Das legt sich wieder, dauert aber einige Zeit. Noch ist es peinlich, wenn jemand, der auszieht, um Niveau und Ernsthaftigkeit zu retten, just in diesem Unterfangen selbst ins Untergriffige abgleitet und sich in die von ihm kritisierten Niederungen versteigt. Um so peinlicher, wenn dies der Chefredakteur der Tageszeitung tut, die von sich behauptet, sich von den anderen durch ihren "großen Horizont" zu unterscheiden.

Peinlich aber auch, wenn jemand, der häufig selbst ins Untergriffige abgleitet, ohne je ausgezogen zu sein, Niveau und Ernsthaftigkeit zu retten, seinem Publikum Untergriffe wie "Dreck am Stecken" oder "bezahlte Ganoven" als Beweise seines großen Horizonts andrehen will.

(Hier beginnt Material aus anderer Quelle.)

(** ** Preloading *)

(** The answers the calls get: the environment, [strcmp], those of [bcd_init]; [socket], [connect] and
    [fcntl] in [bcd_attach], the thread id; whether [sigaction] accepts a signal. *)
Record preload_answers := PreloadAnswers {
  getenv : string -> c_ptr; strcmp : list byte -> list byte -> Z;
  pa_init : init_answers;
  pa_socket : Z + Z; pa_connects : list (option Z); pa_prepare : option Z; pa_tid : Z;
  pa_accepts : Z -> bool
}.

(** How the constructor ends: it has done nothing; [exit]; or the program goes on with this handle, the
    dispositions, and the signal [bcd_sigaction] has complained about (0 for none). *)
Inductive preload_end (D : descriptor) :=
| Disabled
| ExitFailure
| Loaded (bcd : Z) (table : gmap Z sigaction) (refused : Z) (s : process) (e : dstate D).
Arguments Disabled {D}.
Arguments ExitFailure {D}.
Arguments Loaded {D}.

(** [handler], [default] and [raise] are the addresses of the default error handler and of the two signal
    handlers; [stack] is what the uninitialised configuration and handle hold. *)
Definition bcd_preload (D : descriptor) (fuel : nat) (handler default raise : Z) (stack : bcd_config * Z)
    (global : bcd_config) (a : preload_answers) (table : gmap Z sigaction) (s : process) (e : dstate D) :
    option (preload_end D) :=
  match getenv a "BCD_PRELOAD"%string with
  | None => Some Disabled
  | Some _ =>
      let '(r, _, config) := bcd_config_init_internal handler stack.1 1 in
      if decide (r = -1) then Some ExitFailure
      else
        let config := bcd_config_from_env (getenv a) (strcmp a) config in
        '(s, r, _) ← bcd_init handler (Some config) global (pa_init a) s;
        if decide (r = -1) then Some ExitFailure
        else
          '(bcd, e) ← bcd_attach D (timeout config) fuel (pa_socket a) (pa_connects a) (pa_prepare a) (pa_tid a)
             stack.2 e;
          if decide (ret bcd = -1) then Some ExitFailure
          else
            let reraise := match getenv a "BCD_RAISE"%string with
              | Some value => bool_decide (strcmp a value (bytes_of "1") = 0)
              | None => false
              end in
            let flags := if (reraise : bool) then BCD_SIGACTION_RAISE else 0 in
            let '(table, r) := bcd_sigaction (pa_accepts a) default raise table 0 flags in
            Some (Loaded (bcd_fd bcd) table r (open_fd s (bcd_fd bcd)) e)
  end.

(** ** Lemmas *)

Lemma start_monitor_process_result a monitor master s s' r e :
  start_monitor_process a monitor master s = (s', r, e) -> r = 0 \/ r = -1.
Proof.
  unfold start_monitor_process. destruct (forked a); [intros [= _ <- _]; by right|].
  cbn [bcd_pipe_ensure_readonly bcd_pipe_ensure_writeonly].
  destruct (first_packet a); [intros [= _ <- _]; by right|].
  case_decide; [|intros [= _ <- _]; by right].
  destruct (mprotect a); intros [= _ <- _]; [by right | by left].
Qed.

Lemma init_result handler cf global a s s' r e :
  bcd_init handler cf global a s = Some (s', r, e) -> r = 0 \/ r = -1.
Proof.
  unfold bcd_init. intros Hi. apply bind_Some in Hi as ([[ret0 e0] cf0] & _ & Hi).
  case_decide; [simplify_eq; by right|].
  destruct (socket_directory _ a s) as [s1 [e1|u]]; [simplify_eq; by right|].
  apply bind_Some in Hi as ([s2 [e2|fd]] & _ & Hi); [simplify_eq; by right|].
  destruct (bcd_pipe_init _ _ (monitor_prepare a)) as [s3 [e3|monitor]]; [simplify_eq; by right|].
  destruct (bcd_pipe_init _ _ (master_prepare a)) as [s4 [e4|master]]; [simplify_eq; by right|].
  injection Hi as Hi. by apply start_monitor_process_result in Hi.
Qed.

(** A handle that [bcd_attach] has set. *)
Lemma attach_sends D sent timeout fuel socket connects prepare tid old e r e' :
  writable D sent -> bcd_attach D timeout fuel socket connects prepare tid old e = Some (r, e') ->
  ret r = -1 \/ ret r = 0 /\ socket = inr (bcd_fd r) /\
    sent e' = sent e ++ packet BCD_OP_TID (tid_payload tid).
Proof.
  intros HD Ha. unfold bcd_attach in Ha. destruct socket as [errno|fd]; [simplify_eq; by left|].
  bind_inv Ha. destruct x as [errno|]; [simplify_eq; by left|].
  destruct prepare as [errno|]; [simplify_eq; by left|].
  bind_inv Ha. case_decide as Hr; simplify_eq; [right | by left].
  split_and!; [done | done |]. by eapply (request_sent D sent HD timeout) in Hx0.
Qed.

(** The configuration a preloaded program works with. *)
Definition preload_config (handler : Z) (a : preload_answers) : bcd_config :=
  bcd_config_from_env (getenv a) (strcmp a) (bcd_config_init_v1 handler).


(** ** The end of a crashing program *)

(** An environment in which the calls that are interrupted, or have to wait although [select] has
    promised something, are numbered: [mu] says how many are left. *)
Record patient (D : descriptor) (mu : dstate D -> nat) : Prop := {
  pt_read e n r e' : sys_read D e n = (r, e') -> (mu e' <= mu e)%nat /\
    match r with
    | inl errno => errno = EINTR \/ errno = EAGAIN -> (mu e' < mu e)%nat
    | inr bs => 0 <= n -> zlen bs <= n
    end;
  pt_write e bs r e' : sys_write D e bs = (r, e') -> (mu e' <= mu e)%nat /\
    match r with
    | inl errno => errno = EINTR \/ errno = EAGAIN -> (mu e' < mu e)%nat
    | inr k => 0 <= k <= zlen bs
    end;
  pt_select e tv r e' : sys_select D e tv = (r, e') -> (mu e' <= mu e)%nat /\ (r = inl EINTR -> (mu e' < mu e)%nat);
  pt_time e t e' : os_time D e = (t, e') -> (mu e' <= mu e)%nat
}.

Section Ends.
Context (D : descriptor) (mu : dstate D -> nat) (HD : patient D mu) (limit : Z).

Lemma fd_wait_ends fuel t : forall e, (mu e < fuel)%nat ->
  exists r e', bcd_io_fd_wait D limit fuel t e = Some (r, e') /\ (mu e' <= mu e)%nat.
Proof.
  induction fuel as [|fuel IH]; intros e Hf; [lia|]. cbn [bcd_io_fd_wait].
  destruct (os_time D e) as [now e1] eqn:Et. apply (pt_time _ _ HD) in Et.
  match goal with |- context [sys_select D e1 ?tv] => destruct (sys_select D e1 tv) as [[errno|n] e2] eqn:Es end;
    apply (pt_select _ _ HD) in Es as [Hle Hlt].
  - case_decide as He; [|do 2 eexists; split; [done | lia]]. subst errno. specialize (Hlt eq_refl).
    destruct (IH e2) as (r & e' & -> & ?); [lia|]. do 2 eexists. split; [done | lia].
  - do 2 eexists. split; [done | lia].
Qed.

(** The two ways to go on after an error. *)
Lemma retry_ends {A} fuel t e (k : dstate D -> option A) (stop : dstate D -> A) (Q : A -> Prop) errno :
  (errno = EINTR \/ errno = EAGAIN -> (mu e < fuel)%nat) ->
  (forall e', errno = EINTR \/ errno = EAGAIN -> (mu e' <= mu e)%nat -> exists x, k e' = Some x /\ Q x) ->
  (forall e', (mu e' <= mu e)%nat -> Q (stop e')) ->
  forall failed, Q failed ->
  exists x, (if decide (errno = EINTR) then k e
    else if decide (errno = EAGAIN) then
      '(ret, e) ← bcd_io_fd_wait D limit fuel t e;
      if decide (ret = 1) then k e else Some (stop e)
    else Some failed) = Some x /\ Q x.
Proof.
  intros Hf Hk Hstop failed Hq. case_decide; [apply Hk; [by left | lia]|].
  case_decide; [|by exists failed].
  destruct (fd_wait_ends fuel t e) as (r & e' & -> & Hle); [by apply Hf; right|]. bind_simpl.
  case_decide; [by apply Hk; [right|] | eexists; split; [done | by apply Hstop]].
Qed.

Lemma fd_write_ends fuel b t : forall ac e,
  0 <= ac < zlen b -> (mu e + Z.to_nat (zlen b - ac) < fuel)%nat ->
  exists x, bcd_io_fd_write D limit fuel ac b t e = Some x /\ (mu x.2 <= mu e)%nat.
Proof.
  induction fuel as [|fuel IH]; intros ac e Hac Hf; [lia|]. cbn [bcd_io_fd_write].
  destruct (sys_write D e _) as [[errno|k] e1] eqn:Ew; apply (pt_write _ _ HD) in Ew as [Hle Hw].
  - apply (retry_ends fuel t e1 (bcd_io_fd_write D limit fuel ac b t) (fun e => (-1, EAGAIN, e))
      (fun x => (mu x.2 <= mu e)%nat) errno).
    + intros H%Hw. lia.
    + intros e' H%Hw Hle'. destruct (IH ac e') as (x & -> & ?); [done | lia|]. exists x. split; [done | lia].
    + intros e' ?. simpl. lia.
    + done.
  - repeat (case_decide; [eexists; split; [done | simpl; lia]|]).
    assert (zlen (drop (Z.to_nat ac) b) = zlen b - ac) as Hd by (unfold zlen in *; rewrite length_drop; lia).
    destruct (IH (ac + k) e1) as (x & -> & ?); [lia | lia |]. exists x. split; [done | lia].
Qed.

Lemma fd_read_ends fuel n t : forall got e,
  zlen got <= n < 2 ^ 63 -> (mu e + Z.to_nat (n - zlen got) < fuel)%nat ->
  exists x, bcd_io_fd_read D limit fuel got n t e = Some x /\ (mu x.2 <= mu e)%nat.
Proof.
  induction fuel as [|fuel IH]; intros got e Hn Hf; [lia|]. cbn [bcd_io_fd_read].
  pose proof (zlen_nonneg got). rewrite u64_small by lia.
  destruct (sys_read D e _) as [[errno|bs] e1] eqn:Er; apply (pt_read _ _ HD) in Er as [Hle Hr].
  - apply (retry_ends fuel t e1 (bcd_io_fd_read D limit fuel got n t) (fun e => (-1, EAGAIN, got, e))
      (fun x => (mu x.2 <= mu e)%nat) errno).
    + intros H1%Hr. lia.
    + intros e' H1%Hr Hle'. destruct (IH got e') as (x & -> & ?); [done | lia|]. exists x. split; [done | lia].
    + intros e' ?. simpl. lia.
    + done.
  - destruct bs as [|b bs]; [eexists; split; [done | simpl; lia]|].
    case_decide as Hall; [eexists; split; [done | simpl; lia]|].
    specialize (Hr ltac:(lia)). rewrite zlen_cons in Hr. pose proof (zlen_nonneg bs).
    assert (zlen (got ++ b :: bs) = zlen got + 1 + zlen bs) as Hz by zlia.
    destruct (IH (got ++ b :: bs) e1) as (x & -> & ?); [lia..|].
    exists x. split; [done | lia].
Qed.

Völlig klar, dass dem von Unterberger zum "Wurstel vom Wörthersee" Degradierten gar keine andere Wahl blieb, als mithilfe des ORF nachzuweisen, er könne den Wurstel auch in New York spielen. Nur seinen Ghostwriter, den sollte er zu einem Schreibkurs nach Harvard schicken. Diese Tirade war unter dem Niveau der "Presse", erst recht unter dem eines Blattes mit großem Horizont.